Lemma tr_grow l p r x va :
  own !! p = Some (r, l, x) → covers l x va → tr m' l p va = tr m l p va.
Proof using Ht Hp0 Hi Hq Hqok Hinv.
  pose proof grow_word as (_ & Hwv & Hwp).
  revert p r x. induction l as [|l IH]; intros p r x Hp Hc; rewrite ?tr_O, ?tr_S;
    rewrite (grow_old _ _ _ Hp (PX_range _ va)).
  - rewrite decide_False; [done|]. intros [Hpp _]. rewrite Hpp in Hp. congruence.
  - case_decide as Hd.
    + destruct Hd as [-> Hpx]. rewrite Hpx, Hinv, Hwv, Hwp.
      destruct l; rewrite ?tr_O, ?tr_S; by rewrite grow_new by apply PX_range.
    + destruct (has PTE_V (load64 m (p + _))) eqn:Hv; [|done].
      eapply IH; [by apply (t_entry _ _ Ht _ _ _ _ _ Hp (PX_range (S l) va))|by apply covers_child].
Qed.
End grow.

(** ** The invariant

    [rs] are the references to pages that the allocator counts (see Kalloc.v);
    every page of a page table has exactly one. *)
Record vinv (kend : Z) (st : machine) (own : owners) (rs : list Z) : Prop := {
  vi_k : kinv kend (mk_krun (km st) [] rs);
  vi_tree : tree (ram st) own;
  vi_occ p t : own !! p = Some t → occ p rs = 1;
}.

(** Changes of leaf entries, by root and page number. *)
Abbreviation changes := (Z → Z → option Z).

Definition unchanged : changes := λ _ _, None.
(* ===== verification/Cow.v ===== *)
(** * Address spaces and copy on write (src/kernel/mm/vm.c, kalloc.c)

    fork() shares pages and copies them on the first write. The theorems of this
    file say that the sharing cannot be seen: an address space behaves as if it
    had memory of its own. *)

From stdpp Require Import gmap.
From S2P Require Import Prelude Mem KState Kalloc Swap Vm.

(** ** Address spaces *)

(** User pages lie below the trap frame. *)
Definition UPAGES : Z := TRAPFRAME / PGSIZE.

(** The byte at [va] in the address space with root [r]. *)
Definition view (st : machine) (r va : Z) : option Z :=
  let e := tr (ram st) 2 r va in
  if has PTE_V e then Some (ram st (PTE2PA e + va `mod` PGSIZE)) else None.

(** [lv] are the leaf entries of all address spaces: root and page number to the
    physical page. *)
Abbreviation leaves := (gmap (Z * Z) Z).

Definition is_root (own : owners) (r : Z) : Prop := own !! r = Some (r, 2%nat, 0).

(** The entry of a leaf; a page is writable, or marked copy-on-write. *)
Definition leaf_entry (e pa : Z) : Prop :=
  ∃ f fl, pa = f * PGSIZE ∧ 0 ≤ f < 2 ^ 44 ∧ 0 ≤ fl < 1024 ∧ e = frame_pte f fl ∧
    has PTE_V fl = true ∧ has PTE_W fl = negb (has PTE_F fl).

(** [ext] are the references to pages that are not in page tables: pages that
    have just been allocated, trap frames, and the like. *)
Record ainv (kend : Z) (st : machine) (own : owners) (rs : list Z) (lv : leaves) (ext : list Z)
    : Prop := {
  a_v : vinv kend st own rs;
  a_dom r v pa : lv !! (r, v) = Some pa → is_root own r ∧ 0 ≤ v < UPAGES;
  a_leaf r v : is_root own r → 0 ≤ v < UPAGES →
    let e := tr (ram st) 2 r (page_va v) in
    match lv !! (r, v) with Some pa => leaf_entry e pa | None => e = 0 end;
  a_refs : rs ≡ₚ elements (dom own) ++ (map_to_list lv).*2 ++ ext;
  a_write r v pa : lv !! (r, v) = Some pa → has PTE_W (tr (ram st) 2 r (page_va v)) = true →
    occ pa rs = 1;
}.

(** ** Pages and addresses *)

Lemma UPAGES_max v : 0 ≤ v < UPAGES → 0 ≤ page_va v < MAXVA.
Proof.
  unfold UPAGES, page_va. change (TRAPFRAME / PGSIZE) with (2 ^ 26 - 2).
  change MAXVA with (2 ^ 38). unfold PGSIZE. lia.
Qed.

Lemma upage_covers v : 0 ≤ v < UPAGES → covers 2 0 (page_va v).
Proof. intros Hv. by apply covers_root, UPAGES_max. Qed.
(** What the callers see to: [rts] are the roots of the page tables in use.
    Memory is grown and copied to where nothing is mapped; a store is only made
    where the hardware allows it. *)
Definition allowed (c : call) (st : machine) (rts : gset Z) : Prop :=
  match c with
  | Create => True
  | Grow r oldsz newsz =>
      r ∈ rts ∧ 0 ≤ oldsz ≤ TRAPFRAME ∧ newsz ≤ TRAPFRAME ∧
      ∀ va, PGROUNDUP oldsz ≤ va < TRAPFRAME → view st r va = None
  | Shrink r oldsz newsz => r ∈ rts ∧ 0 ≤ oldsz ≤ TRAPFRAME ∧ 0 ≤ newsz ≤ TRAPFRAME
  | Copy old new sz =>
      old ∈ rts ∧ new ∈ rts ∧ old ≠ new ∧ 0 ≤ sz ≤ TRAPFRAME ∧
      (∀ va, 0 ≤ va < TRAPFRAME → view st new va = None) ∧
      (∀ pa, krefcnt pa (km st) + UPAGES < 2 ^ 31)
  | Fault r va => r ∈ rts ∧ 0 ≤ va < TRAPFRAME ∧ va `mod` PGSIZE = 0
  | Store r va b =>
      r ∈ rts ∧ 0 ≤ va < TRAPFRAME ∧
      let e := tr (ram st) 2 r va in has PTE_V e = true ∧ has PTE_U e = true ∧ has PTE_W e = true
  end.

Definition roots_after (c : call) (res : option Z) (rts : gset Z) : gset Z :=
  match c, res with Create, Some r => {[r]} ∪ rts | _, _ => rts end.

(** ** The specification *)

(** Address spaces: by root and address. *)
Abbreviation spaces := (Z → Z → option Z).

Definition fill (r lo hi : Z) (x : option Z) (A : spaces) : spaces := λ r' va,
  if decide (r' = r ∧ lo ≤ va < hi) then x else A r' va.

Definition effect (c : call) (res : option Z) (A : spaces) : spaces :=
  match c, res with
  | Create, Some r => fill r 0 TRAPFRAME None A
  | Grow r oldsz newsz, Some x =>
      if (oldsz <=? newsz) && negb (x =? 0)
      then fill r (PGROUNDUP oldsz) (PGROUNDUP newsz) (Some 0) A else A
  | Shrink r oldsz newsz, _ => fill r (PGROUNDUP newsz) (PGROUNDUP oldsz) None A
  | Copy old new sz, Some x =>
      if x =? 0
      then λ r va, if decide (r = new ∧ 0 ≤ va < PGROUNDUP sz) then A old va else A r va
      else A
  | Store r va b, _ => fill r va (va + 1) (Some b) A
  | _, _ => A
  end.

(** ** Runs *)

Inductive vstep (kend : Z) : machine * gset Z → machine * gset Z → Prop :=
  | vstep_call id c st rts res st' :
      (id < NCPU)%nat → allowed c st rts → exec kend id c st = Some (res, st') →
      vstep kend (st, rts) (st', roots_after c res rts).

Problem details:
Beginning with the line above that contains "(** The byte", copy each line exactly up to and including the line that contains "Definition leaf_entry (e", and go no further.

Exercise answer:
(** The byte at [va] in the address space with root [r]. *)
Definition view (st : machine) (r va : Z) : option Z :=
  let e := tr (ram st) 2 r va in
  if has PTE_V e then Some (ram st (PTE2PA e + va `mod` PGSIZE)) else None.

(** [lv] are the leaf entries of all address spaces: root and page number to the
    physical page. *)
Abbreviation leaves := (gmap (Z * Z) Z).

Definition is_root (own : owners) (r : Z) : Prop := own !! r = Some (r, 2%nat, 0).

(** The entry of a leaf; a page is writable, or marked copy-on-write. *)
Definition leaf_entry (e pa : Z) : Prop :=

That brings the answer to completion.